A New Approach to Brain Health Disorders

Sage is developing novel drug candidates with the potential to transform the lives of people with brain health disorders. We continue to advance a neuroactive steroid pipeline that includes:

  • ZURZUVAE® (zuranolone) CIV, in collaboration with Biogen, the first and only oral, 14-day treatment approved for adults with postpartum depression
  • ZULRESSO® (brexanolone) CIV, the first treatment approved in the United States for patients 15 years and older with postpartum depression
  • An in-house library of >12,000 neuroactive steroid compounds

We focus our research and development efforts on modulation of GABA and NMDA receptors—two critical neurotransmitter systems. The GABA system is the major inhibitory signaling pathway of the brain and central nervous system (CNS); NMDA is the major excitatory pathway. Both contribute significantly to regulating CNS function. Dysfunction in these two systems is known to be at the core of numerous depressive, neurological and neuropsychiatric disorders.
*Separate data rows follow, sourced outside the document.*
(** * The FFmpeg worker (ffmpeg-worker/server.ts): a shallow embedding

    The worker exposes two POST handlers, [/clip] and [/extract-audio].
    Each one validates the JSON body, names two scratch files after the
    clock, downloads the source, runs the transcoder, uploads the result
    and answers with a public URL; a [catch] block removes the scratch
    files and answers 500.

    The handlers are embedded as computations in a state-and-exception
    monad.  The state holds the files on disk (path to content), the
    storage bucket, the number of clock readings made so far and the
    chronological trace of the observable actions.  Everything the
    handler cannot decide itself (the fetch, the stream, the subprocess
    and whatever else its shell line does, the storage service, the
    clock) is an outcome chosen by a [World].  A run ends in one of four
    ways: it returns; it throws, which is what [catch] sees; it stays
    [Pending] on a promise that never settles; or it is [Fatal], an
    exception raised outside the handler that ends the process.

    Template literals are kept wherever they hold a value of the request:
    putting a value into a template converts it to a string, and the
    conversion throws a [TypeError] for some values, whether the text is
    then used or only logged.

    What the model leaves out: the text printed on the console; failures
    of [unlinkSync] on a file that [existsSync] has just reported; and
    whatever other requests do to the disk between two steps of a run (a
    run is followed in isolation, other requests show only in the state
    it starts from). *)

From stdpp Require Import base option list strings pretty gmap fin_maps.
From Stdlib Require Import ZArith Lia Ascii.

Open Scope string_scope.
Open Scope list_scope.
Open Scope Z_scope.
(** [matches p pos input k]: [p] matches at index [pos], where [input]
    is what is left of the subject from [pos] on, and the continuation
    [k] accepts the rest. *)
Fixpoint matches (p : pattern) (pos : nat) (input : list ascii)
    (k : nat -> list ascii -> bool) : bool :=
  match p with
  | Empty => k pos input
  | Char c =>
      match input with
      | x :: rest => if Ascii.eqb x c then k (S pos) rest else false
      | [] => false
      end
  | Seq p q => matches p pos input (fun pos' input' => matches q pos' input' k)
  | Alt p q => matches p pos input k || matches q pos input k
  | Opt p => matches p pos input k || k pos input
  | Bol => Nat.eqb pos 0 && k pos input
  end.

(** RegExpBuiltinExec without the [g] and [y] flags: the match is
    tried at every index from [pos] to the end of the input. *)
Fixpoint search (p : pattern) (pos : nat) (input : list ascii) : bool :=
  matches p pos input (fun _ _ => true)
  || match input with
     | _ :: rest => search p (S pos) rest
     | [] => false
     end.

(** [RegExp.prototype.test] *)
Definition test (p : pattern) (s : string) : bool := search p 0 (chars s).

(** [lang p pos a]: the pattern [p] can consume exactly [a] when the
    match starts at index [pos]. *)
Inductive lang : pattern -> nat -> list ascii -> Prop :=
| lang_Empty pos : lang Empty pos []
| lang_Char c pos : lang (Char c) pos [c]
| lang_Seq p q pos a b :
    lang p pos a -> lang q (pos + length a) b -> lang (Seq p q) pos (a ++ b)
| lang_Alt_l p q pos a : lang p pos a -> lang (Alt p q) pos a
| lang_Alt_r p q pos a : lang q pos a -> lang (Alt p q) pos a
| lang_Opt_some p pos a : lang p pos a -> lang (Opt p) pos a
| lang_Opt_none p pos : lang (Opt p) pos []
| lang_Bol : lang Bol 0 [].

End RegExp.

(** ** Values and objects *)

(** [config.browser.defaultViewport] *)
Record Viewport : Type := {
  width : number;
  height : number;
  deviceScaleFactor : number;
}.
Developing potential therapies for brain health disorders

GABA and NMDA Receptors

GABA and NMDA receptors contribute significantly to regulating brain function. Our novel investigational compounds are intended to alter activity at these receptors by working with the brain’s natural signaling mechanisms. We believe compounds that are designed to restore balance between excitatory and inhibitory signals within the brain have the potential to treat a range of brain health disorders associated with a variety of cognitive, neurological, and behavioral symptoms.

We’ve established a translational foundation to build an innovative, differentiated portfolio.

Our distinct approach leverages a translational foundation across our discovery and clinical programs. Sage selects compounds for development that have potent activity in pre-clinical models of brain function at the network level. It is important not only that our compounds are well understood, but that our patient populations are well defined.

We make data-driven decisions, even before moving into patients. So how do we do this?

  • Insight from our translational experiments drives the design of deliberate, step-wise clinical trials in well-defined patient populations. Early clinical data also guide development of new investigational medications from a rich and growing library of proprietary compounds.
  • We identify functional biomarkers early in the process that respond to target engagement, enabling us to design and execute small, targeted studies that inform our discovery and clinical programs.
  • We assess brain biomarkers to further understand the biology of disease and the targets of our drugs.
  • We are exploring genetic and biochemical criteria to potentially identify patient populations in the future.
  • We translate insights between compounds and indications for better odds of success across the pipeline.